In [1]:
!pip install annoy
!pip install efficient-apriori



In [2]:
!pip install art
!pip install plotly



In [3]:
import os

import numpy as np
import pandas as pd
from pandas.core.common import flatten
from annoy import AnnoyIndex
from gensim.models import Word2Vec
from efficient_apriori import apriori
import seaborn as sns

import nltk
nltk.download('wordnet')

from tqdm import tqdm
import zipfile as zp
from art import *
import matplotlib.pyplot as plt

from sklearn.manifold import TSNE
import matplotlib.pyplot as plt

import plotly.offline as pyo
import plotly.graph_objs as go
from plotly.tools import FigureFactory as FF
import plotly.express as px

# from PyDictionary import PyDictionary P
import random
import time

#import scikitplot as skplt

#to enable the inline plotting
%matplotlib inline 

import warnings
warnings.filterwarnings('ignore')

[nltk_data] Downloading package wordnet to /Users/mrpapa/nltk_data...
[nltk_data]   Package wordnet is already up-to-date!


In [4]:
# Converting the days and hours from numbers to their interpretable form
import datetime
days_of_week = {0: 'Saturday', 
                1: 'Sunday', 
                2: 'Monday',
                3: 'Tuesday',
                4: 'Wednesday',
                5: 'Thursday',
                6: 'Friday'}
hour_nums = list(range(24))
hours_of_day = {hour_num:datetime.time(hour_num).strftime("%I:00 %p") for hour_num in hour_nums}

## Reading the Instacart dataset

In [5]:
# Change to location of data (Instacart Market Basket Analysis Kaggle data)
data_dir = os.path.join(os.path.dirname(os.getcwd()), 'data')

In [6]:
# Reading the csv files into corresponding dataframes
# Load products, aisles and departments
products = pd.read_csv(os.path.join(data_dir, "products.csv"))
aisles = pd.read_csv(os.path.join(data_dir, "aisles.csv"))
departments = pd.read_csv(os.path.join(data_dir, "departments.csv"))

# Load orders dataset
orders = pd.read_csv(os.path.join(data_dir, "orders.csv"))
order_products_prior = pd.read_csv(os.path.join(data_dir, "order_products__prior.csv"))
order_products_train = pd.read_csv(os.path.join(data_dir, "order_products__train.csv"))

# Replacing numbers with their corresponding hour representation
# orders['order_hour_of_day'] = orders['order_hour_of_day'].replace(to_replace=hours_of_day)
# orders['order_hour_of_day'] = pd.Categorical(orders['order_hour_of_day'], 
#                                              ordered=True, 
#                                              categories=list(hours_of_day.values()))

# Replacing numbers with their corresponding day of week
# Define the categories of days of week sorted normally from Saturday to Friday
orders['order_dow'] = orders['order_dow'].replace(to_replace=days_of_week)
orders['order_dow'] = pd.Categorical(orders['order_dow'], 
                                     ordered=True, 
                                     categories=list(days_of_week.values()))

orders['daytime'] = orders['order_dow'].astype('str') + orders['order_hour_of_day'].astype('str')

## Defining Constants

In [7]:
# Maximum order value (+1 for limit)
MAX_ORDER_LIMIT = orders.order_id.max() + 1
# Limiting the number of orders to process
orders_limit = MAX_ORDER_LIMIT # use 10000/100000 for limits or MAX ORDER
# Number of orders/baskets to pull similar to the requested
orders_returns = 15
# Number of dimensions of the vector annoy is going to store. 
vector_size = 64
# Number of trees for queries.
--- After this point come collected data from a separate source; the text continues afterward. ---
(** * Invisible Maze: the game logic of [client/script.js]

    A shallow embedding of the maze generator, the connectivity check and
    the navigation engine, with the properties stated about them.

    Modelling conventions.
    - The global [STATE] object becomes the record [State]; every function
      that mutates it takes the state and returns the new one.
    - Grid coordinates, counters and sizes are JavaScript numbers holding
      integers: they are [Z] here.
    - The direction strings ['top'], ['bottom'], ['left'], ['right'] are the
      constructors of [Dir].
    - The [visited] set of [hasPath] holds the keys [`${x},${y}`]; such a
      key determines the pair of integers ([cellKeyString_inj]), and the set
      is a [gset (Z * Z)]. The keys of [revealedWalls] are kept as strings.
    - Calls into the DOM (rendering, alerts, screens, timers) are recorded
      as a list of [UiCall] returned next to the state.
    - [Math.random()] is an explicit randomness source [Rng]. *)

From Stdlib Require Import Ascii QArith Qround.
From stdpp Require Import base tactics option list numbers gmap sets
  strings pretty relations.

Set Warnings "-clear-no-such-hyp".
Local Open Scope Z_scope.

(** ** Configuration and state *)

Inductive Difficulty := EASY | MEDIUM | HARD.
Inductive Mode := PRACTICE | CHALLENGE.
Inductive Dir := DirTop | DirBottom | DirLeft | DirRight.

Global Instance Difficulty_eq_dec : EqDecision Difficulty.
Proof. solve_decision. Defined.
Global Instance Mode_eq_dec : EqDecision Mode.
Proof. solve_decision. Defined.
Global Instance Dir_eq_dec : EqDecision Dir.
Proof. solve_decision. Defined.

Record LevelConfig := { cfg_size : Z; cfg_walls : Z }.

(** [const CONFIG = { EASY: ..., MEDIUM: ..., HARD: ... }] *)
Definition CONFIG (d : Difficulty) : LevelConfig :=
  match d with
  | EASY => {| cfg_size := 3; cfg_walls := 2 |}
  | MEDIUM => {| cfg_size := 4; cfg_walls := 6 |}
  | HARD => {| cfg_size := 5; cfg_walls := 12 |}
  end.

(** A cell object [{x, y}]. *)
Record Pos := mkPos { px : Z; py : Z }.

(** A wall object [{x, y, dir}]; [dir] is ['right'] or ['bottom']. *)
Record Wall := mkWall { wx : Z; wy : Z; wdir : Dir }.

Global Instance Pos_eq_dec : EqDecision Pos.
Proof. solve_decision. Defined.
Global Instance Wall_eq_dec : EqDecision Wall.
Proof. solve_decision. Defined.

(** The fields of [STATE] the game logic reads or writes ([startTime] and
    [timerInterval] only feed the clock display). *)
Record State := mkState {
  difficulty : Difficulty;
  mode : Mode;
  gridSize : Z;
  avatarPos : Pos;
  keyPos : Pos;
  doorPos : Pos;
  hasKey : bool;
  attempts : Z;
  walls : list Wall;
  revealedWalls : list string;
  currentLevel : Z;
  isPlaying : bool
}.

Definition initialState : State :=
  {| difficulty := EASY; mode := PRACTICE; gridSize := 3;
     avatarPos := mkPos 0 0; keyPos := mkPos 0 0; doorPos := mkPos 0 0;
     hasKey := false; attempts := 0; walls := []; revealedWalls := [];
     currentLevel := 1; isPlaying := false |}.

(** Field assignments [STATE.f = v]. *)
Definition set_difficulty (v : Difficulty) (s : State) : State :=
  mkState v (mode s) (gridSize s) (avatarPos s) (keyPos s) (doorPos s)
    (hasKey s) (attempts s) (walls s) (revealedWalls s) (currentLevel s)
    (isPlaying s).
Definition set_mode (v : Mode) (s : State) : State :=
  mkState (difficulty s) v (gridSize s) (avatarPos s) (keyPos s) (doorPos s)
    (hasKey s) (attempts s) (walls s) (revealedWalls s) (currentLevel s)
    (isPlaying s).
Definition set_gridSize (v : Z) (s : State) : State :=
  mkState (difficulty s) (mode s) v (avatarPos s) (keyPos s) (doorPos s)
    (hasKey s) (attempts s) (walls s) (revealedWalls s) (currentLevel s)
    (isPlaying s).
Definition set_avatarPos (v : Pos) (s : State) : State :=
  mkState (difficulty s) (mode s) (gridSize s) v (keyPos s) (doorPos s)
    (hasKey s) (attempts s) (walls s) (revealedWalls s) (currentLevel s)
    (isPlaying s).
Definition set_keyPos (v : Pos) (s : State) : State :=
  mkState (difficulty s) (mode s) (gridSize s) (avatarPos s) v (doorPos s)
    (hasKey s) (attempts s) (walls s) (revealedWalls s) (currentLevel s)
    (isPlaying s).
Definition set_doorPos (v : Pos) (s : State) : State :=
  mkState (difficulty s) (mode s) (gridSize s) (avatarPos s) (keyPos s) v
    (hasKey s) (attempts s) (walls s) (revealedWalls s) (currentLevel s)
    (isPlaying s).
Definition set_hasKey (v : bool) (s : State) : State :=
  mkState (difficulty s) (mode s) (gridSize s) (avatarPos s) (keyPos s)
    (doorPos s) v (attempts s) (walls s) (revealedWalls s) (currentLevel s)
    (isPlaying s).
Definition set_attempts (v : Z) (s : State) : State :=
  mkState (difficulty s) (mode s) (gridSize s) (avatarPos s) (keyPos s)
    (doorPos s) (hasKey s) v (walls s) (revealedWalls s) (currentLevel s)
    (isPlaying s).
Definition set_walls (v : list Wall) (s : State) : State :=
  mkState (difficulty s) (mode s) (gridSize s) (avatarPos s) (keyPos s)
    (doorPos s) (hasKey s) (attempts s) v (revealedWalls s) (currentLevel s)
    (isPlaying s).
Definition set_revealedWalls (v : list string) (s : State) : State :=
  mkState (difficulty s) (mode s) (gridSize s) (avatarPos s) (keyPos s)
    (doorPos s) (hasKey s) (attempts s) (walls s) v (currentLevel s)
    (isPlaying s).
Definition set_currentLevel (v : Z) (s : State) : State :=
  mkState (difficulty s) (mode s) (gridSize s) (avatarPos s) (keyPos s)
    (doorPos s) (hasKey s) (attempts s) (walls s) (revealedWalls s) v
    (isPlaying s).
Definition set_isPlaying (v : bool) (s : State) : State :=
  mkState (difficulty s) (mode s) (gridSize s) (avatarPos s) (keyPos s)
    (doorPos s) (hasKey s) (attempts s) (walls s) (revealedWalls s)
    (currentLevel s) v.

(** ** Grid model: [hasWall] *)

(** [STATE.walls.some(w => w.x === x && w.y === y && w.dir === d)] *)
Definition wallAt (st : State) (x y : Z) (d : Dir) : bool :=
  existsb (fun w => (wx w =? x) && (wy w =? y) && bool_decide (wdir w = d))
          (walls st).

Definition hasWall (st : State) (x y : Z) (moveDir : Dir) : bool :=
  match moveDir with
  | DirRight => wallAt st x y DirRight
  | DirLeft => wallAt st (x - 1) y DirRight
  | DirBottom => wallAt st x y DirBottom
  | DirTop => wallAt st x (y - 1) DirBottom
  end.

(** ** Connectivity checker: [hasPath] *)

(** The rows of the [dirs] table of [hasPath]: [{dx, dy, dir}]. *)
Record Delta := mkDelta { dx : Z; dy : Z; ddir : Dir }.

Definition dirs : list Delta :=
  [ mkDelta 0 (-1) DirTop; mkDelta 0 1 DirBottom;
    mkDelta (-1) 0 DirLeft; mkDelta 1 0 DirRight ].

Definition cellKey (p : Pos) : Z * Z := (px p, py p).

(** The body of [for (const d of dirs)]: the queue and the visited set
    after looking at the neighbour of [curr] in direction [d]. *)
Definition visitNeighbor (st : State) (curr : Pos)
    (acc : list Pos * gset (Z * Z)) (d : Delta) : list Pos * gset (Z * Z) :=
  let nx := px curr + dx d in
  let ny := py curr + dy d in
  if (0 <=? nx) && (nx <? gridSize st) && (0 <=? ny) && (ny <? gridSize st)
  then
    if negb (hasWall st (px curr) (py curr) (ddir d)) then
      if negb (bool_decide ((nx, ny) ∈ acc.2)) then
        (acc.1 ++ [mkPos nx ny], {[ (nx, ny) ]} ∪ acc.2)
      else acc
    else acc
  else acc.
Definition budget_inv (budget : Q) (s : OptState) : Prop :=
  0 <= remaining_budget s /\ remaining_budget s <= budget /\
  (forall x, In x (selected_bridges s ++ selected_roads s) ->
             estimated_repair_cost x <= budget).

Lemma fund_inv budget k x s :
  budget_inv budget s -> 0 <= estimated_repair_cost x ->
  estimated_repair_cost x <= remaining_budget s ->
  budget_inv budget (fund k x s).
Proof.
  intros (H0 & H1 & H2) Hc Hle. unfold budget_inv.
  destruct k; simpl; (split; [lra|split; [lra|]]); intros y Hy;
    repeat rewrite in_app_iff in Hy; simpl in Hy;
    intuition (subst; try lra; apply H2; rewrite in_app_iff; auto).
Qed.

Lemma critical_step_inv budget k s x :
  budget_inv budget s -> 0 <= estimated_repair_cost x ->
  budget_inv budget (critical_step k s x).
Proof.
  intros Hs Hc. unfold critical_step.
  destruct (Qle_bool _ _) eqn:E; qbools.
  - apply fund_inv; assumption.
  - destruct k; exact Hs.
Qed.

Lemma pool_step_inv budget s kx :
  budget_inv budget s -> 0 <= estimated_repair_cost (snd kx) ->
  budget_inv budget (pool_step s kx).
Proof.
  destruct kx as [k x]. intros Hs Hc. unfold pool_step.
  destruct (Qle_bool _ _) eqn:E; qbools; [apply fund_inv|]; assumption.
Qed.

Lemma fold_critical_inv budget k l s :
  (forall x, In x l -> 0 <= estimated_repair_cost x) ->
  budget_inv budget s -> budget_inv budget (fold_left (critical_step k) l s).
Proof.
  revert s. induction l as [|x l IH]; intros s Hl Hs; simpl; [exact Hs|].
  apply IH; [intros; apply Hl; simpl; auto|].
  apply critical_step_inv; [exact Hs|apply Hl; simpl; auto].
Qed.

Lemma fold_pool_inv budget l s :
  (forall kx, In kx l -> 0 <= estimated_repair_cost (snd kx)) ->
  budget_inv budget s -> budget_inv budget (fold_left pool_step l s).
Proof.
  revert s. induction l as [|x l IH]; intros s Hl Hs; simpl; [exact Hs|].
  apply IH; [intros; apply Hl; simpl; auto|].
  apply pool_step_inv; [exact Hs|apply Hl; simpl; auto].
Qed.

Lemma in_sort_desc {A} (key : A -> Q) x l : In x (sort_desc key l) -> In x l.
Proof. intro H. eapply Permutation_in; [apply sort_desc_perm|exact H]. Qed.

Lemma in_merged_pool bs rs kx :
  In kx (merged_pool bs rs) -> In (snd kx) bs \/ In (snd kx) rs.
Proof.
  unfold merged_pool. intro H. apply in_sort_desc, in_app_iff in H.
  destruct H as [H|H]; apply in_map_iff in H as [x [<- Hx]]; simpl; auto.
Qed.

Lemma in_sorted_filter (key : Item -> Q) f x l :
  In x (sort_desc key (filter f l)) -> In x l.
Proof. intro H. apply in_sort_desc, filter_In in H. tauto. Qed.

Lemma select_items_inv bridges roads budget imr :
  0 <= budget ->
  (forall x, In x (bridges ++ roads) -> 0 <= estimated_repair_cost x) ->
  budget_inv budget (select_items bridges roads budget imr).
Proof.
  intros Hb Hc.
  assert (HB : forall x, In x bridges -> 0 <= estimated_repair_cost x)
    by (intros; apply Hc, in_app_iff; auto).
  assert (HR : forall x, In x roads -> 0 <= estimated_repair_cost x)
    by (intros; apply Hc, in_app_iff; auto).
  assert (Hpool : forall fb fr kx,
            In kx (merged_pool (sort_desc risk_cost_ratio (filter fb bridges))
                               (sort_desc risk_cost_ratio (filter fr roads))) ->
            0 <= estimated_repair_cost (snd kx)).
  { intros fb fr kx H. apply in_merged_pool in H as [H|H];
      apply in_sorted_filter in H; auto. }
  unfold select_items, critical_phase.
  assert (H2 : budget_inv budget
    (fold_left (critical_step KRoad)
       (sort_desc risk_cost_ratio (filter is_critical roads))
       (fold_left (critical_step KBridge)
          (sort_desc risk_cost_ratio (filter is_critical bridges))
          (mkState [] [] budget [] [])))).
  { apply fold_critical_inv; [intros x Hx; apply in_sorted_filter in Hx; auto|].
    apply fold_critical_inv; [intros x Hx; apply in_sorted_filter in Hx; auto|].
    unfold budget_inv; simpl; repeat split; try lra. contradiction. }
  destruct imr; repeat (apply fold_pool_inv; [apply Hpool|]); exact H2.
Qed.

End Budget.

Section BudgetClaims.
Import Py FundingOptimizer.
When making a query the more trees the easier it is to go down the right path. 
trees = 10
# Number of product recommendation as maximum
NUMBER_OUTPUT_PRODUCTS = 10

# Sample size for the TSNE model and plot
tsne_size = 1000
# Threshold for a minimum support
threshold = 1e-3
# Threshold for the maximun number of products to bring
threshold_top = 10
# Threshold for distance, based on the quantile calculation of the basket distances
threshold_distance= 0.1

## Merge datasets

In [8]:
products['products_mod'] = products['product_name'].str.lower()
# Clean special characters.
products['products_mod'] = products['products_mod'].str.replace('\W', ' ', regex=True)
# Split products into terms: Tokenize.
products['products_mod'] = products['products_mod'].str.split()
# Merge the department and aisle names into the dataframe. 
products = pd.merge(products, departments, on="department_id", how='outer')
products = pd.merge(products, aisles, on="aisle_id", how='outer')
# Remove synonyms here in the list
products['products_mod'] = products[['products_mod', 'aisle', 'department']].values.tolist()
products['products_mod'] = products['products_mod'].apply(lambda x:list(flatten(x)))

In [9]:
# Steam and lemmatisation of the product name
# https://stackoverflow.com/a/25082458/3780957
# https://en.wikipedia.org/wiki/Lemmatisation

lemma = nltk.wordnet.WordNetLemmatizer()
sno = nltk.stem.SnowballStemmer('english')
products['products_lemma'] = products['products_mod'].apply(lambda row:[lemma.lemmatize(item) for item in row])
products['products_lemma'] = products['products_lemma'].apply(lambda row:[sno.stem(item) for item in row])

## Word2Vec models

In [10]:
### Training the `Word2Vec` model based on product lemma

# Defining the maximun window
window_max = max(products['products_lemma'].apply(lambda x:len(x)))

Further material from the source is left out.